__Activity__.
Transcribe exactly the lines that fall between the one holding "set (v := Int32.bxor _ _)." and the one holding "orderMap l !! i = orderMap l !! j →", inclusive, from the entries below.

START Input records

Definition dispatch (randomId : string) (rules : Rules) (page : Page)
    (action : Action) : option Page :=
  let prevState := gameState page in
  match engine randomId (gameState page) rules action with
  | None => None
  | Some result =>
      if truthy (error result) then Some page
      else
        let gameState := state result in
        let tickLog :=
          if isSimulate action
          then pushLog (generateTickLog prevState gameState) (tickLog page)
          else tickLog page in
        Some (mkPage gameState tickLog)
  end.

End Frontend.

Arguments mkPage {LogEntry}.
Arguments gameState {LogEntry}.
Arguments tickLog {LogEntry}.
Arguments pushLog {LogEntry}.
Arguments dispatch {LogEntry}.

(** ** Stock that is never negative *)

(** No slot of an inventory or of a buffer holds a negative number. *)
Definition nonNegative (m : gmap string cell) : Prop :=
  forall (k : string) (c : cell), m !! k = Some c -> 0 <= cellZ c.

Definition stockOk (s : State) : Prop :=
  nonNegative (inventory s) /\
  Forall (fun m => nonNegative (internalBuffer m)) (machines s).

(** Recipes as the tables give them: the inputs are an object's entries
    (distinct keys) and no output quantity is negative. *)
Definition recipeTablesOk (rules : Rules) : Prop :=
  forall r, r ∈ recipes rules ->
    NoDup (inputs r).*1 /\ Forall (fun e : string * Z => 0 <= e.2) (outputs r).

(** A machine holding one wood of the two its recipe needs, next to an
    inventory of one more. *)
Definition halfFedState : State :=
  setInventory {[ "wood" := Num 1 ]}
    (setMachines [mkMachine "m1" (Some "planks") {[ "wood" := Num 1 ]} working true 4 2 0 0]
       sampleState).

(** * Properties *)

(** ** The generator *)

(** The first draws of Mulberry32 from a few seeds, and the seed it is
    left with. *)
Lemma next_test_vectors :
  next 12345 = (Qmake 4207900869 4294967296, 1831578158) /\
  next 7 = (Qmake 50271532 4294967296, 1831565820) /\
  next (-5) = (Qmake 2078107854 4294967296, 1831565808) /\
  next 2147483647 = (Qmake 1842962257 4294967296, -315917836).
Proof. vm_compute. repeat split. Qed.

(** A draw lies in [0, 1). *)
Lemma next_range (seed : Z) : (0 <= (next seed).1 < 1)%Q.
Proof.
  unfold next. cbn [fst]. unfold Int32.ToUint32, Int32.two32.
  set (v := Int32.bxor _ _).
  pose proof (Z.mod_pos_bound v 4294967296 ltac:(lia)) as Hb.
  unfold Qle, Qlt. simpl. lia.
Qed.
Lemma orderMap_filter_eq (P : string → Prop) `{!∀ i, Decision (P i)} l i j :
  orderMap l !! i = orderMap l !! j →
  orderMap (filter P l) !! i = orderMap (filter P l) !! j.
Proof.
  intros E. destruct (decide (i = j)) as [->|Hne]; [done|].
  destruct (orderMap l !! i) as [n|] eqn:En.
  - symmetry in E. apply orderMap_lookup_Some in En as [En _].
    apply orderMap_lookup_Some in E as [E _]. congruence.
  - symmetry in E. apply orderMap_lookup_None in En, E.
    assert (orderMap (filter P l) !! i = None) as ->.
    { apply orderMap_lookup_None. rewrite list_elem_of_filter. tauto. }
    symmetry. apply orderMap_lookup_None. rewrite list_elem_of_filter. tauto.
Qed.

Lemma position_lt_asym p q : position_lt p q → position_lt q p → False.
Proof. destruct p, q; simpl; lia || tauto. Qed.

Lemma orderMap_filter_lt_iff (P : string → Prop) `{!∀ i, Decision (P i)} l i j :
  P i → P j →
  position_lt (orderMap l !! i) (orderMap l !! j) ↔
  position_lt (orderMap (filter P l) !! i) (orderMap (filter P l) !! j).
Proof.
  intros Hi Hj. split; [by apply orderMap_filter_lt|]. intros Hf.
  destruct (position_trichotomy (orderMap l !! i) (orderMap l !! j)) as [?|[E|Hlt]]; [done| |].
  - apply (orderMap_filter_eq P) in E. by apply position_lt_not_eq in Hf.
  - apply (orderMap_filter_lt P) in Hlt; [|done..].
    destruct (position_lt_asym _ _ Hf Hlt).
Qed.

END Input records

__Worked solution__.
  set (v := Int32.bxor _ _).
  pose proof (Z.mod_pos_bound v 4294967296 ltac:(lia)) as Hb.
  unfold Qle, Qlt. simpl. lia.
Qed.
Lemma orderMap_filter_eq (P : string → Prop) `{!∀ i, Decision (P i)} l i j :
  orderMap l !! i = orderMap l !! j →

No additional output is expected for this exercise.